[
https://issues.apache.org/jira/browse/GEODE-9402?page=com.atlassian.jira.plugin.system.issuetabpanels:comment-tabpanel&focusedCommentId=17529123#comment-17529123
]
Bill Burcham commented on GEODE-9402:
-------------------------------------
A shortcoming of my testing around this problem is that my new test/experiment
isn't starting the cache server from cache XML. I notice we have a test for
that scenario: ReconnectWithCacheXMLDUnitTest and that test mentions
GEODE-2732. If you look at that ticket you'll see a BindException.
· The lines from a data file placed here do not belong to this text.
(** Connecting, disconnecting and stopping; the first connection resets the counters. *)
Lemma other_step_ok k lost st q ev : clock_ok k lost st q →
  match ev with C_CONNECT _ _ _ | C_DISCONNECT _ | C_STOP => True | _ => False end →
  ∃ st' lost', clock_step st ev = Some st' ∧ clock_ok (k + 1) lost' st' q ∧ 
    (match ev with C_CONNECT _ _ _ => False | _ => True end → lost' = lost).
Proof.
  intros [K1 K2 K3 K4 K5 K6 K7 K8 K9 K10] Hev. destruct ev as [| | |conv d cb|cb|]; try done; cbn.
  - unfold video_output_connect2. destruct (d =? 0); [|case_match; [|case_match]].
    1,2,4: eexists _, lost; split; [reflexivity|]; split; [|done]; constructor; clock_fields; (done || lia).
    destruct (_ && _).
    + eexists _, (lost + vo_skipped_frames (sy_video st)). split; [reflexivity|]. split; [|done]. constructor; clock_fields; try done; lia.
    + eexists _, lost. split; [reflexivity|]. split; [|done]. constructor; clock_fields; try done; lia.
  - destruct (disconnect_same (sy_video st) cb) as (l & a & ->). eexists _, lost. split; [reflexivity|]. split; [|done].
    constructor; clock_fields; try done; lia.
  - eexists _, lost. split; [reflexivity|]. split; [|done]. unfold video_output_stop. destruct (vo_stop (sy_video st)) eqn:Es.
    + constructor; clock_fields; try done; try lia. by rewrite Es in *.
    + constructor; clock_fields; try done; try lia. destruct K9 as (K91 & _ & K93). split; [lia|]. split; [done|exact K93].
Qed.
(** ** The run *)

Definition clock_reads (ev : clock_event) : Prop := match ev with C_OUTPUT _ _ _ now => 0 ≤ now ≤ limit | _ => True end.
Definition is_connect (ev : clock_event) : bool := match ev with C_CONNECT _ _ _ => true | _ => false end.

Lemma clock_mono k k' lost st q : clock_ok k lost st q → k ≤ k' → clock_ok k' lost st q.
Proof.
  intros [K1 K2 K3 K4 K5 K6 K7 K8 K9 K10] Hk. constructor; try done. assert (k * ft ≤ k' * ft) by (apply Z.mul_le_mono_nonneg_r; lia). lia.
Qed.

Lemma clock_step_ok k lost st q ev : clock_ok k lost st q → 0 ≤ k < total → clock_reads ev → enabled st ev = true →
  ∃ st' lost' q', clock_step st ev = Some st' ∧ clock_ok (k + 1) lost' st' q' ∧ (is_connect ev = false → lost' = lost).
Proof.
  intros Hck Hk Hn He. destruct ev as [planes linesize slept now| |failing|conv d cb|cb|].
  - cbn in He. destruct (output_step_ok k lost st q planes linesize slept now Hck Hk) as (st' & q' & E & H); [by destruct (sy_graphics st)|done|].
    by exists st', lost, q'.
  - cbn in He. destruct (continue_step_ok k lost st q Hck) as (st' & q' & E & H); [by destruct (sy_graphics st)|]. by exists st', lost, q'.
  - destruct (thread_step_ok k lost st q failing Hck ltac:(lia) He) as (v & t & q' & E & H). unfold clock_step. rewrite E. cbn [mbind option_bind].
    by eexists _, lost, q'.
  - destruct (other_step_ok k lost st q (C_CONNECT conv d cb) Hck I) as (st' & lost' & E & H & _). by exists st', lost', q.
  - destruct (other_step_ok k lost st q (C_DISCONNECT cb) Hck I) as (st' & lost' & E & H & Hl). exists st', lost', q. split_and!; [done|done|by intros; apply Hl].
  - destruct (other_step_ok k lost st q C_STOP Hck I) as (st' & lost' & E & H & Hl). exists st', lost', q. split_and!; [done|done|by intros; apply Hl].
Qed.
(** ** Runs *)

(** [RECONNECT_RETRY_BASE_EXP], 1.5. *)
Definition ex_exp : spec_float := float_div (float_of_int 3) (float_of_int 2).
Definition ex_output (retries sec : Z) : output := obs_output_set_reconnect_settings (obs_output_create ex_exp) retries sec.
Definition ex_pkt (dts : Z) : encoder_packet :=
  mk_packet [dts] dts dts 1 30 OBS_ENCODER_VIDEO true 0 0 0 0 0 0.

(** A stream that is started, captures, and is stopped. *)
Definition ex_start : list output_event := [EV_START 0 true true true true; EV_BEGIN true].
Definition ex_stop : list output_event := [EV_STOP 7; EV_END; EV_END_THREAD].

Lemma output_lifecycle_witness : ∃ st,
  output_run (ex_output 2 1) (ex_start ++ [EV_PACKET (ex_pkt 0) None 1] ++ ex_stop) = Some st ∧
  (data_active st = true → active st = true) ∧
  (ending st = true → active st = true ∧ data_active st = false) ∧
  (delay_active st = true → data_active st = true) ∧
  announced (signals st) = Some (active st) ∧
  (reconnecting st = true → 1 ≤ reconnect_retries st ≤ reconnect_retry_max st) ∧
  0 ≤ delay_restart_refs st.
Proof.
  eexists. split; [vm_compute; reflexivity|].
  eapply (output_lifecycle ex_exp 2 1 (ex_start ++ [EV_PACKET (ex_pkt 0) None 1] ++ ex_stop)). vm_compute. reflexivity.
Defined.

Example session_signals :
  signals <$> output_run (ex_output 2 1) (ex_start ++ ex_stop) =
    Some [SIG_STARTING; SIG_ACTIVATE; SIG_START; SIG_STOPPING; SIG_STOP 0; SIG_DEACTIVATE].
Proof. vm_compute. reflexivity. Qed.


(** ** Where the code does not do what it means to *)

(** The stop signals [reconnect_stop_event] and resets [stopping_event] before it joins the
    thread that reconnects, which is past its wait and waits for [stopping_event]. *)
Example stop_waits_forever : ∃ st,
  output_run (ex_output 2 1) (ex_start ++
    [EV_SIGNAL_STOP OBS_OUTPUT_DISCONNECTED true; EV_END_THREAD; EV_RECONNECT_THREAD true; EV_STOP 9]) = Some st ∧
  stopper st = U_JOIN true 0 true ∧
  (∀ timeout, output_step st (EV_RECONNECT_THREAD timeout) = Some st) ∧ output_step st EV_JOINED = None.
Proof. eexists. split; [vm_compute; reflexivity|]. split; [reflexivity|]. split; [|reflexivity]. by intros timeout. Qed.

(** When [info.start] fails at once and reports nothing, the output goes on reconnecting
    with no thread that would try again. *)
Example failed_restart_stays : ∃ st,
  output_run (ex_output 2 1) (ex_start ++ EV_SIGNAL_STOP OBS_OUTPUT_DISCONNECTED true :: EV_END_THREAD ::
    replicate 3 (EV_RECONNECT_THREAD true)) = Some st ∧
  reconnecting st = true ∧ active st = false ∧ reconnect_retries st = 1 ∧ reconnect_retry_max st = 2 ∧
  ∀ timeout, output_step st (EV_RECONNECT_THREAD timeout) = Some st.
Proof. eexists. split; [vm_compute; reflexivity|]. split_and!; [done..|]. by intros timeout. Qed.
It's got me
thinking perhaps a problem (this problem) remains when reconnecting from a
server started with cache XML.
> Automatic Reconnect Failure: Address already in use
> ---------------------------------------------------
>
> Key: GEODE-9402
> URL: https://issues.apache.org/jira/browse/GEODE-9402
> Project: Geode
> Issue Type: Bug
> Components: membership
> Reporter: Juan Ramos
> Assignee: Bill Burcham
> Priority: Major
> Attachments: cluster_logs_gke_latest_54.zip, cluster_logs_pks_121.zip
>
>
> There are 2 locators and 4 servers during the test, once they're all up and
> running the test drops the network connectivity between all members to
> generate a full network partition and cause all members to shutdown and go
> into reconnect mode. Upon reaching the mentioned state, the test
> automatically restores the network connectivity and expects all members to
> automatically go up again and re-form the distributed system.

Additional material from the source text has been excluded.